SIDA e prevenção (I)
O Acanto publicou um post sobre a prevenção da SIDA, centrando-se em dois aspectos: a sexualidade e a toxicodependência.
Em relação à sexualidade, o Acanto acusa determinadas organizações de culparem a Igreja Católica do estado actual das coisas. Não sei se a IC é realmente a principal responsável por este estado, mas penso que existem pessoas dentro do clero que não poderão ficar isentas de alguma responsabilidade. Sobretudo, aqueles que, alimentando tão acesa contestação ao uso do preservativo, se esquecem das realidades concretas em que muitos dos seus ouvintes vivem. Ao não levarem este factor em linha de conta estão a contribuir directamente para o aumento do flagelo.
Esta perspectiva reinante em determinados círculos sociais parte de uma noção de sexualidade que julgo desenquadrada da realidade. A sexualidade, nos dias de hoje, tem de ser encarada como um comportamento dissociado das dimensões amorosa e reprodutiva. Não quero com isto dizer que o amor e o desejo de criar família estejam totalmente separados da experiência sexual. O que deve ser entendido é que a sexualidade, o amor e a família não estão sempre juntos, como, se calhar, nunca estiveram. Há pessoas que não fazem a dissociação entre as duas ou as três dimensões referidas. Para elas, a sexualidade é, por exemplo, uma forma de expressão do amor. Mas haverá outras para quem o sexo, o amor e a família não têm de estar forçosamente relacionados. E é pensando nesta realidade que o discurso idealista se mostra desadequado. Qualquer pessoa tem direito a viver a sua sexualidade da forma que lhe apetecer; e tem o direito de fazê-lo defendendo-se e defendendo outros das doenças sexualmente transmissíveis; e sem ter de estar sujeito a juízos de valor sobre a sua conduta. Só porque não partilhamos os estilos de vida, não temos de tentar converter os outros ao nosso.
Mesmo aceitando a hipótese de distribuição de infectados como a sugere o Acanto, não se pode negar que a influência da visão católica em diversos sectores da sociedade que não necessariamente limitados aos católicos praticantes. Através da sua vontade de impor a hegemonia dos seus conceitos de sexualidade e prevenção, o que se nota nas pressões sociais exercidas, o alcance destas concepções é muito mais vasto que a comunidade católica praticante.
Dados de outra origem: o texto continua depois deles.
(* ===== verification/UnitTests.v ===== *)
(** * The unit tests of the repository, on the model

    Every test of the [tests] modules under src/src whose code is modelled: a
    test is a computation that panics when an assertion fails, as in the
    source.  The build profile, the clock [c] and the file system [fs] are
    arguments; the database is the one of [Reference.v]. *)

From S2P Require Import Prelude RustStd Extern Reference Errors Command Parser Value Storage.
From S2P Require Import Response Metrics Config Open OpenProps Examples Health.
#[local] Open Scope petra_scope.

Abbreviation test := (outcome unit).

(** [assert!], a group of them, and [unwrap] of a [Result]. *)
Definition assert (b : bool) : test := if b then mret tt else Panic.
Definition asserts (bs : list bool) : test := assert (forallb id bs).
Definition ok {A E : Type} (r : result A E) : outcome A :=
  match r with Ok a => Ret a | Err _ => Panic end.

Definition same (a b : bytes) : bool := bool_decide (a = b).

(** ** protocol/command.rs *)

Definition test_is_valid_key : test :=
  asserts [is_valid_key (str "valid_key"); is_valid_key (str "key-with-dashes");
    is_valid_key (str "key:with:colons"); negb (is_valid_key []);
    negb (is_valid_key (str "key with space"));
    negb (is_valid_key (str "key" ++ [x09] ++ str "with" ++ [x09] ++ str "tab"));
    negb (is_valid_key (replicate 251 x61))].

Definition test_is_noreply : test :=
  let cmd := Set_ (str "key") 0 0 (str "data") true in
  assert (is_noreply cmd);;
  let cmd := Get [str "key"] in
  assert (negb (is_noreply cmd)).

(** ** protocol/parser.rs *)

Section parser.
Context (pf : profile).

Definition test_parse_get : test :=
  let buf := ex_line "get foo bar baz" in
  r ← parse pf buf;
  match r with
  | Complete (Get keys) consumed =>
      asserts [len keys =? 3; bool_decide (keys !! 0%nat = Some (str "foo"));
        bool_decide (keys !! 1%nat = Some (str "bar"));
        bool_decide (keys !! 2%nat = Some (str "baz")); consumed =? len buf]
  | _ => Panic
  end.

Definition test_parse_set : test :=
  let buf := ex_line "set mykey 42 3600 5" ++ ex_line "hello" in
  r ← parse pf buf;
  match r with
  | Complete (Set_ key flags exptime data noreply) consumed =>
      asserts [same key (str "mykey"); flags =? 42; exptime =? 3600; same data (str "hello");
        negb noreply; consumed =? len buf]
  | _ => Panic
  end.

Definition test_parse_set_noreply : test :=
  let buf := ex_line "set mykey 0 0 3 noreply" ++ ex_line "foo" in
  r ← parse pf buf;
  match r with
  | Complete (Set_ _ _ _ _ noreply) _ => assert noreply
  | _ => Panic
  end.

Definition test_parse_delete : test :=
  let buf := ex_line "delete mykey" in
  r ← parse pf buf;
  match r with
  | Complete (Delete key noreply) _ => asserts [same key (str "mykey"); negb noreply]
  | _ => Panic
  end.

Definition test_parse_delete_noreply : test :=
  let buf := ex_line "delete mykey noreply" in
  r ← parse pf buf;
  match r with
  | Complete (Delete _ noreply) _ => assert noreply
  | _ => Panic
  end.

Definition test_parse_delete_with_exptime : test :=
  let buf := ex_line "delete mykey 0" in
  r ← parse pf buf;
  match r with
  | Complete (Delete key noreply) _ => asserts [same key (str "mykey"); negb noreply]
  | _ => Panic
  end;;
  let buf := ex_line "delete mykey 300 noreply" in
  r ← parse pf buf;
  match r with
  | Complete (Delete key noreply) _ => asserts [same key (str "mykey"); noreply]
  | _ => Panic
  end.

Definition test_parse_quit : test :=
  let buf := ex_line "quit" in
  r ← parse pf buf;
  match r with Complete Quit _ => mret tt | _ => Panic end.

Definition test_parse_version : test :=
  let buf := ex_line "version" in
  r ← parse pf buf;
  match r with Complete Version consumed => assert (consumed =? len buf) | _ => Panic end;;
  let buf := ex_line "VERSION" in
  r ← parse pf buf;
  match r with Complete Version _ => mret tt | _ => Panic end.

Definition test_parse_need_more_data : test :=
  let buf := str "get foo" in
  r ← parse pf buf;
  match r with NeedMoreData => mret tt | _ => Panic end.

Definition test_parse_invalid_command : test :=
  let buf := ex_line "invalid" in
  r ← parse pf buf;
  match r with Error (InvalidCommand _) => mret tt | _ => Panic end.

Definition test_parse_key_too_long : test :=
  let long_key := replicate 251 x61 in
  let buf := str "get " in
  let buf := buf ++ long_key in
  let buf := buf ++ CRLF in
  r ← parse pf buf;
  match r with Error KeyTooLong => mret tt | _ => Panic end.

Definition test_case_insensitive_commands : test :=
  let buf := ex_line "GET foo" in
  r ← parse pf buf;
  match r with Complete (Get _) _ => mret tt | _ => Panic end;;
  let buf := ex_line "SET mykey 0 0 3" ++ ex_line "bar" in
  r ← parse pf buf;
  match r with Complete (Set_ _ _ _ _ _) _ => mret tt | _ => Panic end.

End parser.

(** ** protocol/response.rs *)

Abbreviation writer := (ResponseWriter.t bytes).

Definition test_value : test :=
  let w : writer := ResponseWriter.new 256 in
  let w := ResponseWriter.value w (str "mykey") 42 (str "hello") in
  assert (same (ResponseWriter.buffer w) (ex_line "VALUE mykey 42 5" ++ ex_line "hello")).

Definition test_get_response : test :=
  let w : writer := ResponseWriter.new 256 in
  let w := ResponseWriter.value w (str "key1") 0 (str "value1") in
  let w := ResponseWriter.value w (str "key2") 1 (str "value2") in
  let w := ResponseWriter.end_ w in
  let expected := ex_line "VALUE key1 0 6" ++ ex_line "value1"
    ++ ex_line "VALUE key2 1 6" ++ ex_line "value2" ++ ex_line "END" in
  assert (same (ResponseWriter.buffer w) expected).

Definition test_simple_responses : test :=
  let w : writer := ResponseWriter.new 256 in
  let w := ResponseWriter.stored w in
  let '(b, w) := ResponseWriter.take w in
  assert (same b (ex_line "STORED"));;
  let w := ResponseWriter.deleted w in
  let '(b, w) := ResponseWriter.take w in
  assert (same b (ex_line "DELETED"));;
  let w := ResponseWriter.not_found w in
  let '(b, w) := ResponseWriter.take w in
  assert (same b (ex_line "NOT_FOUND")).

Definition test_errors : test :=
  let w : writer := ResponseWriter.new 256 in
  let w := ResponseWriter.client_error w (str "bad command line format") in
  let '(b, w) := ResponseWriter.take w in
  assert (same b (ex_line "CLIENT_ERROR bad command line format"));;
  let w := ResponseWriter.server_error w (str "out of memory") in
  let '(b, w) := ResponseWriter.take w in
  assert (same b (ex_line "SERVER_ERROR out of memory")).

Definition test_version : test :=
  let w : writer := ResponseWriter.new 256 in
  let w := ResponseWriter.version w (str "rocksproxy 0.1.0") in
  assert (same (ResponseWriter.buffer w) (ex_line "VERSION rocksproxy 0.1.0")).

(** ** storage/value.rs *)

Definition test_encode_decode : test :=
  let value := with_expire_at 42 1234567890 (str "hello") in
  let encoded := encode value in
  r ← decode (E := bytes) encoded;
  decoded ← ok r;
  asserts [sv_expire_at decoded =? 1234567890; sv_flags decoded =? 42;
    same (sv_data decoded) (str "hello")].

Definition test_numeric_value : test :=
  let value := with_expire_at 0 0 (str "123") in
  n ← ok (as_u64 (E := bytes) value);
  assert (n =? 123);;
  let value := set_numeric value 456 in
  assert (same (sv_data value) (str "456"));;
  n ← ok (as_u64 (E := bytes) value);
  assert (n =? 456).

Definition test_invalid_numeric : test :=
  let value := with_expire_at 0 0 (str "hello") in
  assert (match as_u64 (E := bytes) value with Err _ => true | Ok _ => false end).

Definition test_decode_too_short : test :=
  result ← decode (E := bytes) [x00; x01; x02];
  assert (match result with Err _ => true | Ok _ => false end).

Section clock.
Context (c : Clock).

Definition test_never_expire : test :=
  let '(value, c) := stored_value_new c 0 0 (str "data") in
  assert (sv_expire_at value =? 0);;
  assert (negb (fst (is_expired c value))).

Definition test_relative_ttl : test :=
  let '(now, c) := current_timestamp c in
  let '(value, c) := stored_value_new c 0 60 (str "data") in
  assert ((now + 59 <=? sv_expire_at value) && (sv_expire_at value <=? now + 61)).

Definition test_absolute_timestamp : test :=
  let '(now, c) := current_timestamp c in
  let future := now + 3000000 in
  let '(value, c) := stored_value_new c 0 future (str "data") in
  assert (sv_expire_at value =? future).

Definition test_expired : test :=
  let value := with_expire_at 0 1 (str "data") in
  assert (fst (is_expired c value)).

(** ** storage/rocks.rs *)

Definition test_config (tmp_dir : bytes) : StorageConfig.t := {|
  StorageConfig.db_path := tmp_dir ++ str "/test_db";
  StorageConfig.block_cache_size := 8 * 1024 * 1024;
  StorageConfig.write_buffer_size := 4 * 1024 * 1024;
  StorageConfig.max_write_buffer_number := 2;
  StorageConfig.target_file_size_base := 4 * 1024 * 1024;
  StorageConfig.max_background_jobs := 2;
  StorageConfig.enable_compression := false;
  StorageConfig.enable_ttl_compaction := false;
  StorageConfig.rocksdb_log_level := str "error";
  StorageConfig.rocksdb_max_log_file_size := 10 * 1024 * 1024;
  StorageConfig.rocksdb_keep_log_file_num := 5;
|}.

Context (fs : RefDB) (tmp_dir : bytes).

Definition opened : outcome (Store RefDB bool) :=
  ok (snd (open fs (test_config tmp_dir) c 0 0)).

Definition test_set_get : test :=
  storage ← opened;
  let '(value, c) := stored_value_new (st_clock storage) 42 0 (str "hello") in
  let '(storage, r) := RocksStorage.set (set_clock storage c) (str "test_key") value in
  _ ← ok r;
  '(storage, r) ← RocksStorage.get storage (str "test_key");
  result ← ok r;
  v ← unwrap result;
  asserts [sv_flags v =? 42; same (sv_data v) (str "hello")].

Definition test_get_nonexistent : test :=
  storage ← opened;
  '(storage, r) ← RocksStorage.get storage (str "nonexistent");
  result ← ok r;
  assert (bool_decide (result = None)).

Definition test_delete : test :=
  storage ← opened;
  let '(storage, r) := RocksStorage.delete storage (str "nonexistent") in
  b ← ok r;
  assert (negb b);;
  let '(value, c) := stored_value_new (st_clock storage) 0 0 (str "data") in
  let '(storage, r) := RocksStorage.set (set_clock storage c) (str "key") value in
  _ ← ok r;
  let '(storage, r) := RocksStorage.delete storage (str "key") in
  b ← ok r;
  assert b;;
  '(storage, r) ← RocksStorage.get storage (str "key");
  result ← ok r;
  assert (bool_decide (result = None)).

(** The decision of the filter, which also counts and reads the clock. *)
Definition decision (value : bytes) : CompactionDecision :=
  snd (ttl_compaction_filter (c, 0) 0 (str "key") value).

Definition is_remove (d : CompactionDecision) : bool :=
  match d with Remove => true | _ => false end.

Definition is_keep (d : CompactionDecision) : bool :=
  match d with Keep => true | _ => false end.

Definition test_compaction_filter_expired_key : test :=
  let value := with_expire_at 0 1 (str "old") in
  let encoded := encode value in
  assert (is_remove (decision encoded)).

Definition test_compaction_filter_valid_key : test :=
  let value := with_expire_at 0 u64_max (str "fresh") in
  let encoded := encode value in
  assert (is_keep (decision encoded)).

Definition test_compaction_filter_never_expire : test :=
  let value := with_expire_at 0 0 (str "permanent") in
  let encoded := encode value in
  assert (is_keep (decision encoded)).

Definition test_compaction_filter_short_value : test :=
  assert (is_keep (decision [x00; x01; x02])).

End clock.

(** ** health.rs and metrics.rs *)

Definition test_ready_state : test :=
  metrics ← Metrics.new;
  let server := HealthServer.new metrics in
  assert (negb (HealthServer.is_ready server));;
  let server := HealthServer.set_ready server true in
  assert (HealthServer.is_ready server);;
  let server := HealthServer.set_ready server false in
  assert (negb (HealthServer.is_ready server)).

Definition test_atomic_counters : test :=
  let counters := AtomicCounters.new in
  let counters := AtomicCounters.inc_cmd_get counters in
  let counters := AtomicCounters.inc_cmd_get counters in
  let counters := AtomicCounters.inc_get_hits counters in
  asserts [AtomicCounters.cmd_get counters =? 2; AtomicCounters.get_hits counters =? 1].

(** ** The test run *)

Definition tests (pf : profile) (c : Clock) (fs : RefDB) (tmp_dir : bytes) : list test :=
  [test_is_valid_key; test_is_noreply;
   test_parse_get pf; test_parse_set pf; test_parse_set_noreply pf; test_parse_delete pf;
   test_parse_delete_noreply pf; test_parse_delete_with_exptime pf; test_parse_quit pf;
   test_parse_version pf; test_parse_need_more_data pf; test_parse_invalid_command pf;
   test_parse_key_too_long pf; test_case_insensitive_commands pf;
   test_value; test_get_response; test_simple_responses; test_errors; test_version;
   test_encode_decode; test_numeric_value; test_invalid_numeric; test_decode_too_short;
   test_never_expire c; test_relative_ttl c; test_absolute_timestamp c; test_expired c;
   test_set_get c fs tmp_dir; test_get_nonexistent c fs tmp_dir; test_delete c fs tmp_dir;
   test_compaction_filter_expired_key c; test_compaction_filter_valid_key c;
   test_compaction_filter_never_expire c; test_compaction_filter_short_value c;
   test_ready_state; test_atomic_counters].

Definition passes (t : test) : bool := match t with Ret _ => true | Panic => false end.

(** In both build profiles, at 1700000000 seconds, on an empty disk. *)
Lemma unit_tests_pass pf :
  forallb passes (tests pf (fixed_clock 1700000000) {| rd_map := ∅; rd_down := false |}
    (str "/tmp/test")) = true.
Proof. by destruct pf; vm_compute. Qed.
Estou de acordo que o combate à SIDA, idealmente, deve passar pelo esclarecimento, pela sensibilização e pela educação. Mas, enquanto não passa, não se pode cruzar os braços ou invocar situações ideais que não correspondem de todo à realidade. É sobretudo contra estas perspectivas que me insurjo e não contra a Igreja Católica como um todo ou contra os seus crentes.